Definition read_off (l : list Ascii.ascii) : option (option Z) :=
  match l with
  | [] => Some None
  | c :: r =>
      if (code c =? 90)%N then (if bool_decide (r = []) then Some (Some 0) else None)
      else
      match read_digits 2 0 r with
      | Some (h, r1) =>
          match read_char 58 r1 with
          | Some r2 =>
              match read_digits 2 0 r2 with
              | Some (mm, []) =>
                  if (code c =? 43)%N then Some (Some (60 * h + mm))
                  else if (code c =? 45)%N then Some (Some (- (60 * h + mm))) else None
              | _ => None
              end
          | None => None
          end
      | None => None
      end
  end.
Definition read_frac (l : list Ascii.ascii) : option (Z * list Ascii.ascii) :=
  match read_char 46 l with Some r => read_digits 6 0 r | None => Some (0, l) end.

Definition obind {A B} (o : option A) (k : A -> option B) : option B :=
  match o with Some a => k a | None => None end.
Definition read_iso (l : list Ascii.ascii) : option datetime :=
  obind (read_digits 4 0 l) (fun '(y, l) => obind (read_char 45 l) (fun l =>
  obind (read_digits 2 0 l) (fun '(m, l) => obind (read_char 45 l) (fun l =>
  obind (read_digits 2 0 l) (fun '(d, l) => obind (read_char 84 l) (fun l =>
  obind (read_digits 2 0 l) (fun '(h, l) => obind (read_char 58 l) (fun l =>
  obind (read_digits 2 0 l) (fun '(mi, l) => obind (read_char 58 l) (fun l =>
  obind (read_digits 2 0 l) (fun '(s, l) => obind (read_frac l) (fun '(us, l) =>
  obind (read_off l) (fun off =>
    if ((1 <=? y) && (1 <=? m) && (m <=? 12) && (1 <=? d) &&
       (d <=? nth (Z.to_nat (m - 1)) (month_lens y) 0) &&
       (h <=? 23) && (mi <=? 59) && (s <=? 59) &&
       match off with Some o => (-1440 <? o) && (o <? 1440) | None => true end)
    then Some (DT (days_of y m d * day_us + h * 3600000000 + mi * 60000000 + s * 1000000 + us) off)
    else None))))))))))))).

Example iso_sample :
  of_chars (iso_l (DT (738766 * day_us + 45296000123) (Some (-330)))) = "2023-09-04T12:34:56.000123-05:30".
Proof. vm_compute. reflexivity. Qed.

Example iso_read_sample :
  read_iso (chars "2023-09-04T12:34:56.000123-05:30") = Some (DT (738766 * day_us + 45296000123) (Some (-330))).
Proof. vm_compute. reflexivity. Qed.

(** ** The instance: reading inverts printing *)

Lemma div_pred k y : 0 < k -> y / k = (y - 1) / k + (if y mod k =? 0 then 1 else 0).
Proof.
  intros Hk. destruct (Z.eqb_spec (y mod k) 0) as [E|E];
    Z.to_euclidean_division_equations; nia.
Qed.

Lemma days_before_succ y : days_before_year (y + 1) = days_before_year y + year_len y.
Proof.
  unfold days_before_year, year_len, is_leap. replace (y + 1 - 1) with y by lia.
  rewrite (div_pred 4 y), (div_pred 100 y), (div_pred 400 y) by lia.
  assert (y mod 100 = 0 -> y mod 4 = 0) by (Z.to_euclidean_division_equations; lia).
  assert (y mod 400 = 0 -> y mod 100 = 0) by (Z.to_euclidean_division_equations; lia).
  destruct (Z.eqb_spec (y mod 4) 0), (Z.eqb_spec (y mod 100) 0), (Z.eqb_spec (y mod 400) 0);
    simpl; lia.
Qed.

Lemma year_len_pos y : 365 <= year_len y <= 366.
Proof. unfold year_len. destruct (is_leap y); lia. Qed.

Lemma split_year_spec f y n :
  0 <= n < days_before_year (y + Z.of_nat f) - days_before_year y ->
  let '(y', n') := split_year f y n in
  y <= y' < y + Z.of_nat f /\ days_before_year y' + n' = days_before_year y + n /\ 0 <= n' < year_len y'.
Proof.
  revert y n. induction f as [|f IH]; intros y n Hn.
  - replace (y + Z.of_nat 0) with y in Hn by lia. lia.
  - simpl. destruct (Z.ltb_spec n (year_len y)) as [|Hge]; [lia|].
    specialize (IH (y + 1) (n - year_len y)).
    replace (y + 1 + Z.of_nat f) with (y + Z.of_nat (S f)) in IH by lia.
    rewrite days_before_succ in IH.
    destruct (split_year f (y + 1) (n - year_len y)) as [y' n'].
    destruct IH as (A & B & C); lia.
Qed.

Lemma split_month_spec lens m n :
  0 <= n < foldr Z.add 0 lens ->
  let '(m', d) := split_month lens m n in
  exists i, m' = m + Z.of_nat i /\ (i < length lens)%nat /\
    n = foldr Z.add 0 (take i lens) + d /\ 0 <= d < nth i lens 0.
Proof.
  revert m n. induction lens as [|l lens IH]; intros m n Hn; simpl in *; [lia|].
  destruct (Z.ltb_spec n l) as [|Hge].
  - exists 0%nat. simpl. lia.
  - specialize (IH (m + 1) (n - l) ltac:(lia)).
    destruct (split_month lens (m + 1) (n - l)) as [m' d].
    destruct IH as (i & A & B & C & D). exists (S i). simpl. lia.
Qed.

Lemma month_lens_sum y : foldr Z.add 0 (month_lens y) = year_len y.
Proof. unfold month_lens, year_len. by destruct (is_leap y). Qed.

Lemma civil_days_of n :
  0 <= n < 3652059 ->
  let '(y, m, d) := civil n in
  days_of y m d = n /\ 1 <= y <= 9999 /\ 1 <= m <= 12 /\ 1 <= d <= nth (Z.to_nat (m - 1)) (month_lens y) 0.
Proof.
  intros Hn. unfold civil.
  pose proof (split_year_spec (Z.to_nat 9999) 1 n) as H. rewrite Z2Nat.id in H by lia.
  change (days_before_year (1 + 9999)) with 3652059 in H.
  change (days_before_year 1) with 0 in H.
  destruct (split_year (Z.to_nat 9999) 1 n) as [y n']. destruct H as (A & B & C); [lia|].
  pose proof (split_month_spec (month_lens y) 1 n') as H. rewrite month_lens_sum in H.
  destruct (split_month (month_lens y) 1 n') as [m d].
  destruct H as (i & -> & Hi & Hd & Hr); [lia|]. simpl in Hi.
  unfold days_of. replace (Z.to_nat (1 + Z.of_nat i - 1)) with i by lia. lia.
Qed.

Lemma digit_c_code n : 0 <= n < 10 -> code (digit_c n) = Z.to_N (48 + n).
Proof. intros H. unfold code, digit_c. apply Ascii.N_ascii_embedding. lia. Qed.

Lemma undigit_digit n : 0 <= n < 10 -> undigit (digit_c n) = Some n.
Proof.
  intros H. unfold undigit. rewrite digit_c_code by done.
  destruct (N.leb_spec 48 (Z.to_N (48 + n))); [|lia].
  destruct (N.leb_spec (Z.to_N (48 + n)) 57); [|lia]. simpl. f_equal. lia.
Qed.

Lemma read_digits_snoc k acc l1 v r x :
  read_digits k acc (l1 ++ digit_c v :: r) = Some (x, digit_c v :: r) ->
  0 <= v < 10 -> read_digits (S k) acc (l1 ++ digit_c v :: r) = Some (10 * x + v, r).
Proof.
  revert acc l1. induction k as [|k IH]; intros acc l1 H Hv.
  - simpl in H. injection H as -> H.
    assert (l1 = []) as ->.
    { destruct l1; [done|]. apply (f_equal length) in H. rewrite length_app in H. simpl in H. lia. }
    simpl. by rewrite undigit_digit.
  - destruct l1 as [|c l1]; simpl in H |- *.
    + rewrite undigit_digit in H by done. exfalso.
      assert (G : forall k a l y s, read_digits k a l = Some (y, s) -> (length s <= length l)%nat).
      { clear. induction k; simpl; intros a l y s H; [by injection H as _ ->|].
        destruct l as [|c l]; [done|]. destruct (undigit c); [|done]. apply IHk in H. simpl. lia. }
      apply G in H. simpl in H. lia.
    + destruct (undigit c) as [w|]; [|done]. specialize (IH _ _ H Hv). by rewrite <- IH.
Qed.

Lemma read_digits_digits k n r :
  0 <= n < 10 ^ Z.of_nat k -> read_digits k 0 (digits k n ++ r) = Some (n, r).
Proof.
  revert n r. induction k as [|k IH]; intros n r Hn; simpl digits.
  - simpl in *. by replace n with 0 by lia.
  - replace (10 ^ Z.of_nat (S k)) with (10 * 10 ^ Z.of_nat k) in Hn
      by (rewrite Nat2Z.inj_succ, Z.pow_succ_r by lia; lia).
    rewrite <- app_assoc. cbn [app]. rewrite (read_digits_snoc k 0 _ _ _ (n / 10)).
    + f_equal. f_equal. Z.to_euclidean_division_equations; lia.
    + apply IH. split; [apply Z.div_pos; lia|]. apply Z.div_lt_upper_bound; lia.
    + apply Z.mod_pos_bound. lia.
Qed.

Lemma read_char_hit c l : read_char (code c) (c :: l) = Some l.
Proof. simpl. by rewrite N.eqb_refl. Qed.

★ ★ ★

• [Your task]
Your answer should consist only of the lines above between the line holding "- exists 0%nat. simpl. lia." and the line holding "injection H as _ ->|].", inclusive, each transcribed exactly.

• [Response area]
  - exists 0%nat. simpl. lia.
  - specialize (IH (m + 1) (n - l) ltac:(lia)).
    destruct (split_month lens (m + 1) (n - l)) as [m' d].
    destruct IH as (i & A & B & C & D). exists (S i). simpl. lia.
Qed.

Lemma month_lens_sum y : foldr Z.add 0 (month_lens y) = year_len y.
Proof. unfold month_lens, year_len. by destruct (is_leap y). Qed.

Lemma civil_days_of n :
  0 <= n < 3652059 ->
  let '(y, m, d) := civil n in
  days_of y m d = n /\ 1 <= y <= 9999 /\ 1 <= m <= 12 /\ 1 <= d <= nth (Z.to_nat (m - 1)) (month_lens y) 0.
Proof.
  intros Hn. unfold civil.
  pose proof (split_year_spec (Z.to_nat 9999) 1 n) as H. rewrite Z2Nat.id in H by lia.
  change (days_before_year (1 + 9999)) with 3652059 in H.
  change (days_before_year 1) with 0 in H.
  destruct (split_year (Z.to_nat 9999) 1 n) as [y n']. destruct H as (A & B & C); [lia|].
  pose proof (split_month_spec (month_lens y) 1 n') as H. rewrite month_lens_sum in H.
  destruct (split_month (month_lens y) 1 n') as [m d].
  destruct H as (i & -> & Hi & Hd & Hr); [lia|]. simpl in Hi.
  unfold days_of. replace (Z.to_nat (1 + Z.of_nat i - 1)) with i by lia. lia.
Qed.

Lemma digit_c_code n : 0 <= n < 10 -> code (digit_c n) = Z.to_N (48 + n).
Proof. intros H. unfold code, digit_c. apply Ascii.N_ascii_embedding. lia. Qed.

Lemma undigit_digit n : 0 <= n < 10 -> undigit (digit_c n) = Some n.
Proof.
  intros H. unfold undigit. rewrite digit_c_code by done.
  destruct (N.leb_spec 48 (Z.to_N (48 + n))); [|lia].
  destruct (N.leb_spec (Z.to_N (48 + n)) 57); [|lia]. simpl. f_equal. lia.
Qed.

Lemma read_digits_snoc k acc l1 v r x :
  read_digits k acc (l1 ++ digit_c v :: r) = Some (x, digit_c v :: r) ->
  0 <= v < 10 -> read_digits (S k) acc (l1 ++ digit_c v :: r) = Some (10 * x + v, r).
Proof.
  revert acc l1. induction k as [|k IH]; intros acc l1 H Hv.
  - simpl in H. injection H as -> H.
    assert (l1 = []) as ->.
    { destruct l1; [done|]. apply (f_equal length) in H. rewrite length_app in H. simpl in H. lia. }
    simpl. by rewrite undigit_digit.
  - destruct l1 as [|c l1]; simpl in H |- *.
    + rewrite undigit_digit in H by done. exfalso.
      assert (G : forall k a l y s, read_digits k a l = Some (y, s) -> (length s <= length l)%nat).
      { clear. induction k; simpl; intros a l y s H; [by injection H as _ ->|].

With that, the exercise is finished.